He
is one of my favourite actors – and yes I know he made a few duff
films – but didn’t they all? It really seemed like he was
either very on or very off form – which in fact he was... Films
like ‘The spy who cam in from the cold’ (1965) and ‘Virginia
Woolf’ (1966) were true testaments of his ability, but sometimes
he just didn’t have the vehicles or maybe he was just drunk....
Richard Walter Jenkins Jr. was born in Pontrhydyfen, South Wales on
the 10 November 1925 to Edith and Richard Jenkins. He was the twelfth
of thirteen children. In 1943, his schoolmaster, Philip Burton, adopted
him and became his legal ward. He took his schoolmaster name and started
on stage in 1943 and went to Oxford in 1944. As a RAF cadet, he gained
admission to Exeter College, Oxford to take the "University Short
Course" for six months before commissioning in the RAF. He left
Oxford in 1944 - as one of 12 prize winning cadets, and was commissioned
as a navigator; his inadequate eyesight having disqualified him from
being a pilot. He then served with the Royal Air Force from 1944-47.

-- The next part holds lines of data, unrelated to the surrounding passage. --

(* ===== verification/TaskPool.v ===== *)
(** * The task layer among the others

    Consumers that take records out of Kafka keep the invariant of the whole
    system: a push names the recipient of the record it carries, a push to
    several users names members of the group of its record, a broadcast the
    room of its record. *)

From Stdlib Require Import ZArith Lia String.
From stdpp Require Import base tactics list gmap strings.
From S2P Require Import Prelude GoStd Effects Redis Database Proto World Rules Frames Goroutines Store Sessions Auth AuthSpec.
From S2P Require Import GroupServer GroupSpec GroupPool ChatServer ClientPool Consumer ConsumerSpec Api Gateway SessionPool Knowledge LogicPool.

Local Open Scope string_scope.
Local Open Scope Z_scope.

(** Only users that were asked for are routed. *)
Lemma routing_loop_users us vals m srv l u :
  routing_loop us vals m !! srv = Some l -> u ∈ l -> u ∈ us \/ exists l0, m !! srv = Some l0 /\ u ∈ l0.
Proof.
  revert vals m. induction us as [|u0 us IH]; intros vals m Hl Hu; [right; by exists l|].
  destruct vals as [|[sv|] vals]; cbn in Hl; [right; by exists l| |].
  - destruct (IH _ _ Hl Hu) as [?|(l0 & Hl0 & Hu0)]; [left; by right|].
    destruct (String.eqb sv ""); [right; by exists l0|]. unfold add_target in Hl0.
    apply lookup_insert_Some in Hl0 as [[<- <-]|[_ Hl0]]; [|right; by exists l0].
    apply elem_of_app in Hu0 as [Hu0| ->%list_elem_of_singleton]; [|left; by left].
    destruct (m !! sv) as [l1|] eqn:Hm; [right; by exists l1|by apply not_elem_of_nil in Hu0].
  - destruct (IH _ _ Hl Hu) as [?|?]; [left; by right|by right].
Qed.

Section pool.
Context `{HC : Crypto} `{HCo : Collation} `{HCd : Codec} `{HJb : JsonBodies} `{HD : Dialer} (fl : bool).
Context (c : ChatServer) (start : owners) (http : string -> http_request -> string -> Prop).
Implicit Types v : sysview TaskMem.
Abbreviation rgt := (rg (ext (M := TaskMem) fl) aware_le (@world_ok _ _ _ _ c start http TaskMem)).
Abbreviation call_ok := (call_ok c http).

Blessed with a thrillingly theatrical voice, Burton took to the stage,
and, by 1949, had been tagged as one of Britain's most promising newcomers.
Director Philip Dunne, who later helmed several of Burton's Hollywood
films, would recall viewing a 1949 London staging of ‘The Lady's
Not for Burning’ and watching in awe as star John Gielgud was
eclipsed by juvenile lead Richard Burton,
‘He took the stage and kept a firm grip on it during every one
of his brief appearances.’
A few years after his film debut in The Last Days of Dolwyn (1949),
the actor was signed by 20th Century Fox, which had hopes of turning
him into the new Laurence Olivier, although Burton was not quite able
to grip films as well as he did the stage. Richards films were a real
mixture – there were clearly highlights but some low lights as
well. One of his excellent movies was as the tortured praetorian officer
in ‘The Robe’ (1953), he played a Roman Officer who undergoes
a conversion experience after Jesus’ death. A few years later
the handsome and self-assured Burton was permitted a standard-issue
1950s spectacle, Alexander the Great (1956).
His own film greatness would not manifest itself until he played the
dirt-under-the-nails role of Jimmy Porter in Look Back in Anger (1959).
In this, he spoke the vernacular of regular human beings, rather than
that of high-priced, affected Hollywood screenwriters -- and delivered
a jolting performance as a working-class man trapped by the system and
his own personal demons.
Following a well-received Broadway run in the musical Camelot, Burton
was signed in 1961 to replace Stephen Boyd on the benighted film spectacular
‘Cleopatra’ (1963). It probably isn't necessary to elaborate
on what happened next, but the result was that Burton suddenly found
himself an international celebrity, not for his acting, but for his
tempestuous romance with co-star Elizabeth Taylor.
A hot property at last, Burton apparently signed every long-term contract
thrust in front of him, while television networks found themselves besieged
with requests for screenings of such earlier Burton film "triumphs"
as ‘Prince of Players’ (1955) and ‘The Rains of Ranchipur’
(1956). In the midst of the initial wave of notoriety, Burton appeared
in a Broadway modern-dress version of Hamlet directed by John Gielgud,
which played to standing-room-only crowds who were less interested in
the melancholy Dane than in possibly catching a glimpse of the Lovely
Liz. Amidst choice film work like ‘Becket’ (1964) and ‘The
Spy Who Came in From the Cold’ (1966), Burton was also contractually
obligated to appear with Taylor in such high-priced kitsch as ‘The
V.I.P.s’, (1963) ‘The Sandpiper’ (1965), and ‘Boom!’
(1968).
A few of the Burton/Taylor vehicles were excellent most notably ‘Who's
Afraid of Virginia Woolf?’ (1966). She won an Oscar for it and
Burton didn't, but really should have. However his dramatic lifestyle
outside of acting was beginning to erode the public's ability to take
Burton seriously. Shortly after this film Burton was involved with Clint
Eastwoood (in his first serious non western) in ‘Where Eagles
Dare’ (1968) – a classic boys own film also with Sir Michael
Hordern and Mary Ure. This did very well at the box office and reasonably
well with the critics. But life became even harder for Burton when the
couple divorced, remarried, and broke up again.